Researchers from Michigan State University studying the farm say the results highlight what high oleic soybeans can offer: steady energy, improved milk components, and lower reliance on outside feed ingredients. For many operations, that combination is rare – and increasingly valuable.

Power of homegrown soybeans

High oleic soybeans, soybeans bred to be rich in oleic acid, give cows a dense source of energy and key fatty acids without the price swings of imported fats.

Farmers can grow them locally, then replace outside supplements with a homegrown feed.

At the farm, butterfat levels rose from 4.4 percent to 4.8 percent soon after the switch, and seed demand spiked across Michigan. Farm managers described it as a once-in-a-generation change.

Researchers noted that high oleic soybeans offer a rare win-win, improving milk components and reducing feed costs while also supporting local crop production. They added that this kind of integrated impact is exactly what their research aims to achieve.

Soybeans into dairy feed

Roasting matters because it changes how nutrients pass through the cow. Rumen bypass protein, the fraction of dietary protein that escapes the cow’s rumen and is digested later in the small intestine, increases when beans are heated correctly.

In a controlled crossover trial, Michigan State University researchers found that roasted high oleic soybeans increased milk, milk fat and milk protein more than raw high oleic soybeans at the same inclusion rate.

Oil form can work too. Supplementing diets with high oleic soybean oil kept milk output steady while raising milk fat concentration and total fat digestion.
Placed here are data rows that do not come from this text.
Lemma tracks_words w w' h p q : (∀ sp intr, q = HRun sp intr → word w' (cpu_area intr) = word w (cpu_area intr)) →
  tracks w h p q → tracks w' h p q.
Proof.
  intros Hw (n & p' & Hq & Ha & Hc). exists n, p'. split; [done|]. split; [done|]. intros Hcode sp intr ->.
  rewrite (Hw sp intr) by done. by apply (Hc Hcode sp intr).
Qed.

Lemma vars_range a : a ∈ boot_vars_at → usize (usize a + 0) = a.
Proof. intros Ha. destruct (lo_range Hlo a Ha) as [Hr _]. rewrite !uwrap_small; [lia|done|]. rewrite uwrap_small; lia. Qed.

(** The addresses of the variables are different. *)
Lemma vars_ne : k_boot_proc_at E ≠ k_boot_sp_idle_at E ∧ k_boot_proc_at E ≠ k_boot_sp_intr_at E ∧ k_boot_proc_at E ≠ k_boot_done_at E ∧
  k_boot_sp_idle_at E ≠ k_boot_sp_intr_at E ∧ k_boot_sp_idle_at E ≠ k_boot_done_at E ∧ k_boot_sp_intr_at E ≠ k_boot_done_at E.
Proof.
  pose proof (lo_vars Hlo) as Hn. unfold boot_vars_at in Hn. rewrite !NoDup_cons, !elem_of_cons in Hn. naive_solver.
Qed.

(** What an access does to the hart, to the memory and to the hand-shake. *)
Record act_result (w : gmap Z Z) (h : Z) (q : hart_pc) (b : boot) (p' : hart) : Prop := {
  ar_hart : ∃ q', b_harts (hart_step h b) = <[h := q']> (b_harts b) ∧ tracks (words (hr_core p')) h (with_words p' ∅) q';
  ar_vars : same_vars (words (hr_core p')) (hart_step h b);
  ar_main : b_pc (hart_step h b) = b_pc b ∧ b_todo (hart_step h b) = b_todo b;
  ar_words a : a ∉ boot_vars_at → (∀ sp intr, q = HRun sp intr → a ≠ cpu_area intr) → word (words (hr_core p')) a = word w a
}.
(** Whatever the memory is, the drivers start and leave it and the process alone. *)
Lemma drivers_start first b m fds : b ∈ builds → ∃ t s,
  @start_drivers (bd_arch b) (bd_config b) _ first (bd_board b) (static_build b m fds) = Ret (0, t, s) ∧
  all_up b t s = true ∧ @fresh (bd_config b) (kern_in s) = true ∧ k_mem (kern_in s) = m ∧
  k_pi (kern_in s) = mk_proc 0 0 0 None (replicate (Z.to_nat (@CONFIG_MAX_FD (bd_config b))) None).
Proof.
  intros Hb.
  assert (match @start_drivers (bd_arch b) (bd_config b) _ first (bd_board b) (static_build b m fds) with
          | Ret (0, t, s) => (all_up b t s && @fresh (bd_config b) (kern_in s), k_mem (kern_in s), k_pi (kern_in s))
          | _ => (false, m, mk_proc 0 0 0 None [])
          end = (true, m, mk_proc 0 0 0 None (replicate (Z.to_nat (@CONFIG_MAX_FD (bd_config b))) None))) as Hr.
  { unfold builds in Hb. repeat (apply elem_of_cons in Hb as [->|Hb]; [destruct first; vm_compute; reflexivity|]). by apply elem_of_nil in Hb. }
  destruct (start_drivers _ _ _) as [[[r t] s]| |]; [|done..]. destruct r; [|done..].
  injection Hr as Hr Hm Hp. apply andb_prop in Hr as [Hu Hf]. by exists t, s.
Qed.
Lemma each_wakeup hart cur ids : ∀ k res, k_cpu_get_current k hart = Ret cur →
  (∀ i, i ∈ ids → 0 <= i < CONFIG_NUM_CORES) → zlen (k_cpus k) = CONFIG_NUM_CORES →
  (∀ c, c ∈ omap id (k_cpus k) → is_Some (k_cpu_objs k !! c)) →
  ∃ r k', each_cpu op_raise_ipi (fun c k => k_cpu_wakeup op_wakeup k c) hart ids res k = Ret (r, k') ∧ woken_up k k' ∧
    ∀ i d, i ∈ ids → zget (k_cpus k) i = Some (Some d) → runs k' d.
Proof.
  induction ids as [|i ids IH]; intros k res Hcur Hids Hlen Hobj.
  { exists res, k. split; [done|]. split; [apply woken_up_refl|]. intros i d Hi. by apply elem_of_nil in Hi. }
  cbn [each_cpu]. unfold k_cpu_get. destruct (Hids i ltac:(left)) as [H0' H1'].
  rewrite (proj2 (Z.ltb_ge i 0)), (proj2 (Z.leb_gt _ _)) by done. cbn [orb].
  destruct (zget_is_Some (k_cpus k) i) as [o Ho]; [lia|]. rewrite Ho. mstep.
  assert (∀ j, j ∈ ids → 0 <= j < CONFIG_NUM_CORES) as Hids' by (intros j Hj; apply Hids; by right).
  destruct o as [c|].
  - assert (c ∈ omap id (k_cpus k)) as Hc.
    { unfold zget in Ho. rewrite (proj2 (Z.ltb_ge i 0)) in Ho by done. apply list_elem_of_omap. exists (Some c). split; [|done].
      by eapply list_elem_of_lookup_2. }
    destruct (Hobj c Hc) as [x Hx]. destruct (wakeup_one k c x Hx) as [r1 ->]. mstep.
    pose proof (woken_up_put k c x Hx) as Hw. set (k1 := put_cpu k c _) in *.
    assert (k_cpu_get_current k1 hart = Ret cur) as Hcur1 by (rewrite <-Hcur; by apply get_current_same, woken_up_ids).
    destruct (raise_ret k1 hart cur c Hcur1) as [r2 ->]. mstep.
    destruct (IH k1 (if truth r2 then r2 else if truth r1 then r1 else res)) as (r & k' & -> & Hk' & Hr); try done.
    { intros d Hd. destruct (Hobj d Hd) as [y Hy]. destruct (wu_objs _ _ Hw d y Hy) as (q & -> & _). done. }
    exists r, k'. split; [done|]. split; [by eapply woken_up_trans|]. intros j d [->|Hj]%elem_of_cons Hd; [|by eapply Hr].
    apply (woken_up_runs k1); [done|]. rewrite Ho in Hd. simplify_eq. unfold runs, k1. cbn. by rewrite lookup_insert_eq.
  - destruct (IH k res) as (r & k' & -> & Hk' & Hr); try done. exists r, k'. split; [done|]. split; [done|].
    intros j d [->|Hj]%elem_of_cons Hd; [congruence|by eapply Hr].
Qed.
End Wakeup.

(** ** The leader *)

(** What the leader finds: the CPUs of the table, the first its own, without threads; no thread in use; no lock taken. *)
Record booted `{Config} (k : kern) (c : Z) : Prop := {
  bt_len : zlen (k_cpus k) = CONFIG_NUM_CORES;
  bt_first : zget (k_cpus k) 0 = Some (Some c);
  bt_objs : ∀ d, d ∈ omap id (k_cpus k) → ∃ x, k_cpu_objs k !! d = Some x ∧ cpu_lock x = 0 ∧ cpu_ti x = None ∧
    cpu_ti_idle x = None ∧ cpu_ti_task x = None ∧ line_size_d x = 64;
  bt_free : Forall (fun y => ti_avail y = 0 ∧ ti_running y = 0) (k_ti k);
  bt_room : zlen (k_ti k) = 2 * CONFIG_NUM_CORES;
  bt_nodup : NoDup (omap id (k_cpus k));
  bt_tasks : map_Forall (fun _ x => cpu_ti_task x = None) (k_cpu_objs k);
  bt_smp : k_lock_smp k = 0;
  bt_proc : pi_avail (k_pi k) ≠ 0;
  bt_lock : pi_lock (k_pi k) = 0
}.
On farms, roasting also helps beans replace expensive palm-based fats and certain amino acid products. That lets nutritionists rebalance rations with more homegrown energy and protein.

Evidence behind the gains

Dose-response evidence now spans multiple inclusion levels in high-producing cows. In a midlactation dose escalation study, increasing high oleic soybeans up to 24 percent of diet dry matter improved production responses and feed efficiency without draining body reserves.

Earlier work with high oleic soybean genetics points the same direction. Compared with conventional soy sources, high oleic diets lift milk fat concentration while maintaining rumen health and overall production.

Heat treatment fine-tunes results. The raw versus roasted experiment above showed greater gains with roasted beans at the same dietary level, reinforcing on-farm practice to roast for consistent performance.

Together these studies build a simple idea into a reliable feeding strategy. The mechanism is straightforward, as oleic acid, a common monounsaturated fat in olive oil, is well used by the cow for milk fat synthesis.

Dairy profit lift from soybeans

Economists have now put numbers to the barn talk. An analysis found that milk income less feed cost often rises when milk fat increases and beans displace purchased supplements, with benefits sensitive to milk pricing and bean costs.

On a working dairy, those gains compound across a herd and a month. Preston Dairy reports well over one dollar per head per day after switching to roasted high oleic beans and cutting purchased fats and bypassed lysine, an essential amino acid important for milk protein synthesis.

Amino acids that matter

Lysine is one of the key building blocks of milk protein. Cows cannot produce it naturally, so it must come from their feed. Diets low in lysine can limit milk yield even when energy and other nutrients are sufficient.

By using roasted high oleic soybeans, farmers can balance both energy and amino acid supply without relying on expensive supplements.

The combination supports steady milk production, higher butterfat, and overall feed efficiency, which translates to better profitability for dairy operations.

Success still depends on details. Farms need sound roasting, tight particle size control, and a nutrition plan that balances protein, fiber and starch around the beans.

Stronger dairy supply ahead

Michigan has about 850 dairy farms and roughly 436,000 cows, a sector that drives significant state income and jobs.

If more farms can grow and feed these beans, the benefits can extend beyond one county line.

More locally grown feed, more consistent milk components, and fewer imported fats add up to a stronger, more resilient dairy supply.

The study is published in the Journal of Dairy Science.